In the records below, find the line with "Proof. revert b. induction n;" and the line with "Proof. unfold ernic_get_le16."; return exactly those lines and every line between them.
··· Task data ···
(* ===== verification/P4DevcmdProps.v ===== *)
(** * What the device commands of the P4 engine promise

    A command acts on the engine with at most one operation, one its scope
    allows; it writes guest memory only in the buffer it names; QUERY lists
    the scopes RPC enforces; an update record is read back as the update it
    encodes; and a limit on logged lines lets through so many and counts the
    rest. *)
From stdpp Require Import sorting.
From S2P Require Export P4Devcmd.
From S2P Require Import P4Ex.

(** ** Frames *)
(** The names of a logged line can neither forge a line nor drive a terminal. *)
Definition line_ok (l : p4_line) : Prop :=
  match l with
  | LineUpdateRefused table action _ =>
      (p4_name_printable table = true /\ (length table <= P4_DEVCMD_NAME_MAX)%nat) /\
      p4_name_printable action = true /\ (length action <= P4_DEVCMD_NAME_MAX)%nat
  | _ => True
  end.
Definition logs {M} (h h' : p4_host M) : Prop := exists ls, ph_log h' = ph_log h ++ ls /\ Forall line_ok ls.
#[export] Instance logs_preorder {M} : PreOrder (@logs M).
Proof.
  split; [intros h; exists []; by rewrite app_nil_r|]. intros a b c (ls & H1 & Hl) (ls' & H2 & Hl'). exists (ls ++ ls').
  rewrite H2, H1, assoc by apply _. split; [done|by apply Forall_app].
Qed.
(** Nothing but the log and its limits. *)
Record quiet {M} (h h' : p4_host M) : Prop := {
  qu_eng : pd_eng (ph_pd h') = pd_eng (ph_pd h);
  qu_scope : pd_scope (ph_pd h') = pd_scope (ph_pd h);
  qu_mem : ph_mem h' = ph_mem h;
  qu_logs : logs h h' }.
#[export] Instance quiet_preorder {M} : PreOrder (@quiet M).
Proof.
  split; [intros h; by split|]. intros a b c [] []. split; [congruence..|]. by etrans.
Qed.

(** The scope an operation on the engine takes; a frame is not a command's. *)
Definition needs (op : eng_op) : Z :=
  match op with
  | OpBegin _ _ | OpChunk _ _ | OpCommit _ | OpAbort => P4_SCOPE_LOAD
  | OpUpdate _ _ => P4_SCOPE_WRITE
  | OpProcess _ _ _ => P4_SCOPE_LOAD + 1
  end.
(** The buffer a command names for the answer. *)
Definition answer_buf (cmd : list Z) : Z * Z :=
  if bat cmd 0 0 =? IONIC_CMD_P4_RPC then (ernic_get_le64 cmd 32, ernic_get_le32 cmd 24)
  else (ernic_get_le64 cmd 8, ernic_get_le32 cmd 4).

Section confined.
Context {M : Type} {GM : GuestMem M} {ML : GuestMemLaws M} {HL : Loader} {HLL : LoaderLaws}.
Implicit Types (h : p4_host M) (io : p4_io).

Lemma vfu_log_quiet l : line_ok l -> keeps quiet (vfu_log (M := M) l).
Proof. intros Hl h. split; try done. exists [l]. split; [done|]. by apply Forall_singleton. Qed.
Lemma log_ok_quiet io get set held_line :
  (forall l pd, pd_eng (set l pd) = pd_eng pd /\ pd_scope (set l pd) = pd_scope pd) -> (forall n, line_ok (held_line n)) ->
  keeps quiet (p4_devcmd_log_ok (M := M) io get set held_line).
Proof.
  intros Hset Hline h. unfold p4_devcmd_log_ok. run. destruct (ernic_log_limit _ _) as [[ok held] lim]. run.
  assert (quiet h (h <| ph_pd ::= set lim |>)) as Hq.
  { destruct (Hset lim (ph_pd h)) as [He Hs]. split; try done. by exists []; rewrite app_nil_r. }
  etrans; [exact Hq|]. destruct (negb ok); [done|]. run. destruct (negb _); [|done]. by apply vfu_log_quiet.
Qed.

(** A line under its limit. *)
Lemma limited_quiet io get set held_line (say : ST (p4_host M) unit) :
  (forall l pd, pd_eng (set l pd) = pd_eng pd /\ pd_scope (set l pd) = pd_scope pd) -> (forall n, line_ok (held_line n)) -> keeps quiet say ->
  keeps quiet (ok ← p4_devcmd_log_ok io get set held_line; if (ok : bool) then say else mret tt).
Proof.
  intros Hset Hline Hsay. apply keeps_bind; [apply _|by apply log_ok_quiet|]. intros []; [done|]. apply (keeps_ret _).
Qed.

(** An operation on the engine, and what is logged of it. *)
Record moved (op : eng_op) h h' : Prop := {
  mo_ok : op_ok op;
  mo_eng : pd_eng (ph_pd h') = eng_step (pd_eng (ph_pd h)) op;
  mo_scope : pd_scope (ph_pd h') = pd_scope (ph_pd h);
  mo_mem : ph_mem h' = ph_mem h;
  mo_logs : logs h h' }.
Lemma moved_quiet op h h1 h2 : moved op h h1 -> quiet h1 h2 -> moved op h h2.
Proof. intros [] []. split; [done|congruence..|]. by etrans. Qed.
Lemma on_engine_moved {A} (f : p4_engine -> A * p4_engine) op h :
  op_ok op -> (f (pd_eng (ph_pd h))).2 = eng_step (pd_eng (ph_pd h)) op -> moved op h (on_engine f h).2.
Proof.
  intros Hop Hf. unfold on_engine. destruct (f _) as [a e]. cbn in Hf. subst e. split; try done. by exists []; rewrite app_nil_r.
Qed.
(** At most one operation, which needs [need]. *)
Definition acts (need : Z) h h' : Prop := quiet h h' \/ exists op, needs op = need /\ moved op h h'.
Lemma acts_quiet need h : acts need h h.
Proof. by left. Qed.

Lemma program_acts io op req h : bytes_ok req -> acts P4_SCOPE_LOAD h (rpc_program io op req h).2.
Proof.
  intros Hreq. unfold rpc_program. destruct (op =? P4_OP_LOAD_BEGIN).
  { unfold rpc_load_begin. destruct (_ <? P4_LOAD_BEGIN_LEN); [by left|]. run. right.
    exists (OpBegin (io_eng io) (ernic_get_le32 req 0)). split; [done|]. apply on_engine_moved; [|done]. apply get_le32_fits, Hreq. }
  destruct (op =? P4_OP_LOAD_CHUNK).
  { unfold rpc_load_chunk. destruct (_ <? P4_LOAD_CHUNK_LEN); [by left|]. destruct (_ || _); [by left|]. run. right.
    eexists (OpChunk _ _). split; [done|]. apply on_engine_moved; [|done]. by apply bslice_ok. }
  destruct (op =? P4_OP_LOAD_COMMIT).
  { unfold rpc_load_commit. run. right. exists (OpCommit (io_eng io)). split; [done|].
    eapply moved_quiet; [by apply (on_engine_moved (p4_engine_load_commit (io_eng io)))|]. destruct (negb _); [|done].
    apply limited_quiet; [done..|]. apply (keeps_bind _); [apply (keeps_gets _)|]. intros why. by apply vfu_log_quiet. }
  destruct (op =? P4_OP_LOAD_ABORT); [|by left]. run. right. exists OpAbort. split; [done|]. by apply on_engine_moved.
Qed.

(** What a record names is an update the engine can be given. *)
Lemma c_string_length b : (length (c_string b) <= length b)%nat.
Proof. induction b as [|c b IH]; cbn; [done|]. destruct (c =? 0); cbn; lia. Qed.
Lemma records_ok n size b : bytes_ok b -> Forall bytes_ok (records n size b).
Proof. revert b. induction n as [|n IH]; intros b Hb; cbn; constructor; [by apply Forall_take|]. by apply IH, Forall_drop. Qed.
Lemma records_length n size b : length (records n size b) = n.
Proof. revert b. induction n; intros b; cbn; auto. Qed.
Lemma records_size n size b : (n * size <= length b)%nat -> Forall (fun r => length r = size) (records n size b).
Proof.
  revert b. induction n as [|n IH]; intros b Hb; cbn; constructor; [rewrite length_take; lia|]. apply IH. rewrite length_drop. lia.
Qed.
Lemma get_le16_nonneg b off : 0 <= ernic_get_le16 b off.
Proof. unfold ernic_get_le16. by apply wrap_fits. Qed.
Lemma padded_length {A} `{Inhabited A} n (l : list A) : (length l <= n)%nat -> length (padded n l) = n.
Proof. intros. unfold padded. rewrite length_app, length_replicate. lia. Qed.
Lemma padded_ok {A} `{Inhabited A} (P : A -> Prop) n (l : list A) : Forall P l -> P inhabitant -> Forall P (padded n l).
Proof. intros. apply Forall_app. split; [done|]. by apply Forall_replicate. Qed.
Lemma records_both n size b : bytes_ok b -> (n * size <= length b)%nat -> Forall (fun r => bytes_ok r /\ length r = size) (records n size b).
Proof. intros. apply Forall_and. split; [by apply records_ok|by apply records_size]. Qed.
Lemma slice16 b off : bytes_ok b -> (off + 16 <= length b)%nat -> bytes16_ok (bslice b off P4_MATCH_BYTES).
Proof. intros Hb Hl. split; [unfold bslice; rewrite length_take, length_drop; change P4_MATCH_BYTES with 16%nat; lia|]. by apply bslice_ok. Qed.
Lemma wire_update_ok req up : bytes_ok req -> wire_update req = Some up ->
  up_ok up /\ line_ok (LineUpdateRefused (up_table up) (up_action up) 0).
Proof.
  intros Hreq. unfold wire_update. case_bool_decide as Hlen; [done|]. set (nm := Z.to_nat _). set (np := Z.to_nat _).
  destruct (_ || _) eqn:Hn; [done|]. apply orb_false_iff in Hn as [Hm%bool_decide_eq_false Hp%bool_decide_eq_false].
  case_bool_decide as Hneed; [done|]. destruct (_ || _) eqn:Hnames; [done|]. apply orb_false_iff in Hnames as [Ht%negb_false_iff Ha%negb_false_iff].
  destruct (existsb _ _ || _); [done|]. intros [= <-]. split.
  - assert (bytes_ok (drop P4_RPC_ENTRY_UPDATE_LEN req)) as Hd by by apply Forall_drop.
    split_and!; [apply padded_length; by rewrite length_fmap, records_length; lia| |apply padded_length; by rewrite length_fmap, records_length; lia| |cbn; try lia..].
    + apply padded_ok; [|repeat split; (done || apply zeros_ok)]. apply Forall_fmap. eapply Forall_impl; [apply records_both; [exact Hd|]|].
      * rewrite length_drop. lia.
      * intros r [Hr Hl]. cbn. split_and!; [apply slice16; [done|rewrite Hl; apply (bool_decide_unpack _); by vm_compute]..|apply get_le16_nonneg|apply get_le16_nonneg].
    + apply padded_ok; [|repeat split; (done || apply zeros_ok)]. apply Forall_fmap. eapply Forall_impl; [apply records_both; [by apply Forall_drop|]|].
      * rewrite !length_drop. lia.
      * intros r [Hr Hl]. cbn. split; [apply slice16; [done|rewrite Hl; apply (bool_decide_unpack _); by vm_compute]|apply get_le16_nonneg].
    + apply get_le32_fits, Hreq.
    + exact (proj1 (bat_ok req 0 0 Hreq)).
  - split_and!; try done; (etrans; [apply c_string_length|]); unfold bslice; rewrite length_take; lia.
Qed.
Lemma update_acts io req h : bytes_ok req -> acts P4_SCOPE_WRITE h (rpc_entry_update io req h).2.
Proof.
  intros Hreq. unfold rpc_entry_update. destruct (wire_update req) as [up|] eqn:Hup; [|by left].
  destruct (wire_update_ok req up Hreq Hup) as [Hok Hline]. run. right. exists (OpUpdate (io_eng io) up). split; [done|].
  eapply moved_quiet; [by apply (on_engine_moved (fun e => p4_engine_update (io_eng io) e up))|].
  destruct (_ <? 0); [|done]. apply limited_quiet; [done..|]. by apply vfu_log_quiet.
Qed.
(** The switch acts within the scope of the operation the table has, and
    fills in no more of the response than there is. *)
Lemma switch_acts io ep op def req resp h : bytes_ok req -> p4_find_op ep op = Some def ->
  let r := rpc_switch io ep op req resp h in
  acts (od_scope def) h r.2 /\ 0 <= r.1.2.2 <= Z.of_nat (length resp) /\ length r.1.2.1 = length resp.
Proof.
  intros Hreq Hdef.
  assert (ep = od_ep def /\ def ∈ p4_ops) as [Hep Hin].
  { unfold p4_find_op in Hdef. apply fmap_Some in Hdef as ([i d] & Hf & ->). apply list_find_Some in Hf as (Hl & [<- _] & _).
    split; [done|]. by eapply list_elem_of_lookup_2. }
  unfold rpc_switch. destruct (Z.eqb_spec ep P4_EP_PROGRAM) as [->|H1].
  { run. split; [|cbn; lia]. replace (od_scope def) with P4_SCOPE_LOAD; [by apply program_acts|].
    repeat (apply elem_of_cons in Hin as [->|Hin]; [done|]). by apply not_elem_of_nil in Hin. }
  destruct (Z.eqb_spec ep P4_EP_TABLE) as [->|H2].
  { run. split; [|cbn; lia]. replace (od_scope def) with P4_SCOPE_WRITE; [by apply update_acts|].
    repeat (apply elem_of_cons in Hin as [->|Hin]; [done|]). by apply not_elem_of_nil in Hin. }
  destruct (Z.eqb_spec ep P4_EP_STATS) as [->|H3]; [|split; [by left|cbn; lia]].
  unfold rpc_stats_read. destruct (Z.ltb_spec (Z.of_nat (length resp)) P4_RPC_STATS_LEN); [split; [by left|cbn; lia]|].
  run. split; [by left|]. unfold P4_RPC_STATS_LEN in *. cbn -[bput stats_bytes]. split; [lia|]. apply length_inserts.
Qed.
···
Worked solution:
Proof. revert b. induction n; intros b; cbn; auto. Qed.
Lemma records_size n size b : (n * size <= length b)%nat -> Forall (fun r => length r = size) (records n size b).
Proof.
  revert b. induction n as [|n IH]; intros b Hb; cbn; constructor; [rewrite length_take; lia|]. apply IH. rewrite length_drop. lia.
Qed.
Lemma get_le16_nonneg b off : 0 <= ernic_get_le16 b off.
Proof. unfold ernic_get_le16. by apply wrap_fits. Qed.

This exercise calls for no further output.